§ What is expected: Go over the lines below, and when one contains the word "null", copy it.

§ Source data:
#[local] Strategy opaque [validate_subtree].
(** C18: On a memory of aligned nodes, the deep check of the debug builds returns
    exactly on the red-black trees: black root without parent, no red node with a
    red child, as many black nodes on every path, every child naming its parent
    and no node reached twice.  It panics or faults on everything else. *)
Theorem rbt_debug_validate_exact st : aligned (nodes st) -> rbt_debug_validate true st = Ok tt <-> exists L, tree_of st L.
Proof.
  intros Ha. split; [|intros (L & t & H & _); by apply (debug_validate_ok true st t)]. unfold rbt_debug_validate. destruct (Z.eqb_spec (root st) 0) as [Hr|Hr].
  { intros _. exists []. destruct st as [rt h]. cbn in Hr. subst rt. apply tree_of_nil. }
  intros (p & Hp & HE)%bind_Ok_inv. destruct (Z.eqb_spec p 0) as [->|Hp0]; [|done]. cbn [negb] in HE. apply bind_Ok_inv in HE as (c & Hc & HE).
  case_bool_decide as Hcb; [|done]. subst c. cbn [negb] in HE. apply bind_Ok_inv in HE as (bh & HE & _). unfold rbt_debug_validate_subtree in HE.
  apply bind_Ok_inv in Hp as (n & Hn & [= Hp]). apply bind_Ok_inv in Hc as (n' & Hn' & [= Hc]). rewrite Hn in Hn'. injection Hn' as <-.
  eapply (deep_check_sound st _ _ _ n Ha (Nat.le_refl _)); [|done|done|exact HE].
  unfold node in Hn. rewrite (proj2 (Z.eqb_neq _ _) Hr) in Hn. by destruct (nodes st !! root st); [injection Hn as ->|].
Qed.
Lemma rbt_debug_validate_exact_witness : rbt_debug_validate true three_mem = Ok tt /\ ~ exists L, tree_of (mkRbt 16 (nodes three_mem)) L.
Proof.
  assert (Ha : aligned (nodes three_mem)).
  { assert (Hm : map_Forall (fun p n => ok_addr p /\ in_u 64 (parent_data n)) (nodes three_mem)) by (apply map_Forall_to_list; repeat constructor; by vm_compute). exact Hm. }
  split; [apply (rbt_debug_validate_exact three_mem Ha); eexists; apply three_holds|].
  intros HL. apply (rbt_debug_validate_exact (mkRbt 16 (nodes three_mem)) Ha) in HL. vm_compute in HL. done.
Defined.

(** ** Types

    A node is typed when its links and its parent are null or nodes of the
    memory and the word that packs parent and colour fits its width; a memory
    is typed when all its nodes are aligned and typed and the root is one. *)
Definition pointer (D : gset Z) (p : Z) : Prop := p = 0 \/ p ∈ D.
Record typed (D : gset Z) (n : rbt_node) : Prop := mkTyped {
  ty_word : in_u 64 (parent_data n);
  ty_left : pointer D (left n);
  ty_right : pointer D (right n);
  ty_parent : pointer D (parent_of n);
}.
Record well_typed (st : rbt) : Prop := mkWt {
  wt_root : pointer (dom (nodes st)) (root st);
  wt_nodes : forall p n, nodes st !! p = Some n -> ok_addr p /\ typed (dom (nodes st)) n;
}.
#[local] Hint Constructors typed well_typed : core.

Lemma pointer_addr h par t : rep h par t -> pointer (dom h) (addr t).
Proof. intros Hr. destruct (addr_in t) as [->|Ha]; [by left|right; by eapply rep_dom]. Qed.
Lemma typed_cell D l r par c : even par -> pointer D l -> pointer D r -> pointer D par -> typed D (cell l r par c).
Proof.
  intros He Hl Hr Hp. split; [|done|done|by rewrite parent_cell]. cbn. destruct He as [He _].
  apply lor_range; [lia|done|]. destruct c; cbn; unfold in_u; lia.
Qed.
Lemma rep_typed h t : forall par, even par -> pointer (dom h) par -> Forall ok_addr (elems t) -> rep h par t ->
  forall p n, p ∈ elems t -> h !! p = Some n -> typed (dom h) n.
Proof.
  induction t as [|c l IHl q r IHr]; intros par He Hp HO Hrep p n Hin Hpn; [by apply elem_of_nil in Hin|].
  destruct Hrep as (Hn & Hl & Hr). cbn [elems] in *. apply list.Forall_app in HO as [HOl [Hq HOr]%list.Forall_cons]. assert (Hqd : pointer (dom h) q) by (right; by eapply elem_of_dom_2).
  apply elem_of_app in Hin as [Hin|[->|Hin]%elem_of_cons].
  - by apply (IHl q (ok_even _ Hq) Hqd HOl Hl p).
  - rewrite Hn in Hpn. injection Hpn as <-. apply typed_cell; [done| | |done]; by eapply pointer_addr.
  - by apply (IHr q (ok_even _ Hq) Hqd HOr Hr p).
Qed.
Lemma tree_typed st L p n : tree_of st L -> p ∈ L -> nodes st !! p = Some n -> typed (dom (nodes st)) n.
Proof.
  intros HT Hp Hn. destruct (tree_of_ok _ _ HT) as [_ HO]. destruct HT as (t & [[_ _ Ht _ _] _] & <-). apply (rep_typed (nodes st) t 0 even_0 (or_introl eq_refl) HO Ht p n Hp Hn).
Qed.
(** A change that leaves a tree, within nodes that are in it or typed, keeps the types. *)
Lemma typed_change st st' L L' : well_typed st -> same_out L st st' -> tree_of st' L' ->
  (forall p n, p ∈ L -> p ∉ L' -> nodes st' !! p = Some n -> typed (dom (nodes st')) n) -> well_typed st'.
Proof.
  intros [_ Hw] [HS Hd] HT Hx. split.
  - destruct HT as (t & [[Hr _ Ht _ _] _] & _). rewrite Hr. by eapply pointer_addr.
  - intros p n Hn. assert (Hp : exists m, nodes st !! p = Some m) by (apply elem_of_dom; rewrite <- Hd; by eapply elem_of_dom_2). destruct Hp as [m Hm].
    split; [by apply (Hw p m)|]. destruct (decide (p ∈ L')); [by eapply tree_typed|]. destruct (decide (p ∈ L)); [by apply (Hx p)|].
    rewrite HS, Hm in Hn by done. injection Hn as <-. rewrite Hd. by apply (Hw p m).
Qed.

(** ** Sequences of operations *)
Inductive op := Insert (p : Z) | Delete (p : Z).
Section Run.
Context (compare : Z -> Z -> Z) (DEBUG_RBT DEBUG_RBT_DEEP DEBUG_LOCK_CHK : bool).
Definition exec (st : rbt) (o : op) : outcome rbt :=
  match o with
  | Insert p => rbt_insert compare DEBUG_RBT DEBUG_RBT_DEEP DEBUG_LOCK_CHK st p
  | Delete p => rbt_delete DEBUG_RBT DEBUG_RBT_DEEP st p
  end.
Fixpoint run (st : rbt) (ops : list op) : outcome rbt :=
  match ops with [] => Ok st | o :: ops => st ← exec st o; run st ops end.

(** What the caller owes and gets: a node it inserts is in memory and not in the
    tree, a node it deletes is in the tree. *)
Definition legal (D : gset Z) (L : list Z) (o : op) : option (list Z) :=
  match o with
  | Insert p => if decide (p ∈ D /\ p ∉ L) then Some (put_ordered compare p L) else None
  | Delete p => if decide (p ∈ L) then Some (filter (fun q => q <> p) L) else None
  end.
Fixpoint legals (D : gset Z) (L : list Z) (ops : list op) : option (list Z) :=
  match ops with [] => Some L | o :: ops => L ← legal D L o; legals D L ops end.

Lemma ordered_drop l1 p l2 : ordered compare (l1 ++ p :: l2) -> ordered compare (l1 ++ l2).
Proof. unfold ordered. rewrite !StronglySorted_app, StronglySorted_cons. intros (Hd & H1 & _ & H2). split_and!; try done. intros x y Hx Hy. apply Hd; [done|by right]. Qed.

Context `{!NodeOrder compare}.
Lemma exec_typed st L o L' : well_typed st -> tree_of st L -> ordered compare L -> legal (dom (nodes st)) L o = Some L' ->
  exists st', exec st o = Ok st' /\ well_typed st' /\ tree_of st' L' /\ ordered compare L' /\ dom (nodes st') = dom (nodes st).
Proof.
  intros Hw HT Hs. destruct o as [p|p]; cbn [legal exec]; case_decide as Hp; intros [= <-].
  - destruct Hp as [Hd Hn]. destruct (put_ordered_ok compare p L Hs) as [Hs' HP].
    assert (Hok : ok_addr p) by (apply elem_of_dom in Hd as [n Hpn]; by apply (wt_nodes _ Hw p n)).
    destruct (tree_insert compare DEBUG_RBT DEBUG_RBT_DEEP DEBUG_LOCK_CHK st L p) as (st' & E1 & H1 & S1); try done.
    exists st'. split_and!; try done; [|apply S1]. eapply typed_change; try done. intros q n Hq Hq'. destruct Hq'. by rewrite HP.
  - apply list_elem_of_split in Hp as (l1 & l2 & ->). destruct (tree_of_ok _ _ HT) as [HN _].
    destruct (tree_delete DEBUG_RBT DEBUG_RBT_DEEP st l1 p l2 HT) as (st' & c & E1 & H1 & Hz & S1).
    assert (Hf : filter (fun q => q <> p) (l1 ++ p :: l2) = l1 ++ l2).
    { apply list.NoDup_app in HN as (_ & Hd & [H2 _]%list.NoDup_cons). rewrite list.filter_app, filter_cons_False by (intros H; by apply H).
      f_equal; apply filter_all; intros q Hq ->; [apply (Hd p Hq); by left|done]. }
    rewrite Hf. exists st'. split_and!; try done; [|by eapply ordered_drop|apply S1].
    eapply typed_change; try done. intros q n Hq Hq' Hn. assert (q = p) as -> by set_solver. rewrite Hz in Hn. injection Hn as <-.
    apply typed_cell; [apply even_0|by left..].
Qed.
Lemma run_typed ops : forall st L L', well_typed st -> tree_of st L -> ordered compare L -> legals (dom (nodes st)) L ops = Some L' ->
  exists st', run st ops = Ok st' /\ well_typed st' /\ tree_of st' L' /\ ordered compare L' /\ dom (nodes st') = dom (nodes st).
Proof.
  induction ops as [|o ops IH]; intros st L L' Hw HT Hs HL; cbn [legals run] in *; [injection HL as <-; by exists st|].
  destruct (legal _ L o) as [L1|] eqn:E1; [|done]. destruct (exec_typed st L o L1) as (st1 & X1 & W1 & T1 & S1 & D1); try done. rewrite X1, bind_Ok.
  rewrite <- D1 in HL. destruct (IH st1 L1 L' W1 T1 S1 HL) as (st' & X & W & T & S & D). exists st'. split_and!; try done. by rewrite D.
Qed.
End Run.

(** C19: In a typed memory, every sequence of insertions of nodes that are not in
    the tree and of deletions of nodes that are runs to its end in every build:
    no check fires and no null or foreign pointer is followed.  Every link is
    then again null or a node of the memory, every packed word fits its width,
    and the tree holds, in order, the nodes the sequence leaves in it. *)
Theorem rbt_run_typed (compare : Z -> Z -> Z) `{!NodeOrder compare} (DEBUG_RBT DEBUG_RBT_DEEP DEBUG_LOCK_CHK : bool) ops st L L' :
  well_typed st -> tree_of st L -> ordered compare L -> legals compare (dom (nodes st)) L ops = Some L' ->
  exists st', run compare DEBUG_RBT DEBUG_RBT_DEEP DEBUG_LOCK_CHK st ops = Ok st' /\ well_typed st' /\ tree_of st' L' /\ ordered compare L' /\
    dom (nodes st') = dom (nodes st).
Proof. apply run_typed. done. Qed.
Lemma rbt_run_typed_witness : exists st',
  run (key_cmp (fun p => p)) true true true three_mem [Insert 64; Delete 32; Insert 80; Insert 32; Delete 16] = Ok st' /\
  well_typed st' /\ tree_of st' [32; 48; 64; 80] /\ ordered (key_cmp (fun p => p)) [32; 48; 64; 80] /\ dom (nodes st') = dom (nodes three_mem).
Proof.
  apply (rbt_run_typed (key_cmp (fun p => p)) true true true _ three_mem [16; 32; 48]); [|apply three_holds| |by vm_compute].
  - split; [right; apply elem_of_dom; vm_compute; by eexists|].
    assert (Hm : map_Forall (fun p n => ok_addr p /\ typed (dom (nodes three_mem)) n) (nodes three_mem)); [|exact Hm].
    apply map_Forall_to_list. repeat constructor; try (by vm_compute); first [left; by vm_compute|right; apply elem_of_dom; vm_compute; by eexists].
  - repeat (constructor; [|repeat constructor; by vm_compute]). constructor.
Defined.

§ Answer box:
    A node is typed when its links and its parent are null or nodes of the
    no check fires and no null or foreign pointer is followed.  Every link is
    then again null or a node of the memory, every packed word fits its width,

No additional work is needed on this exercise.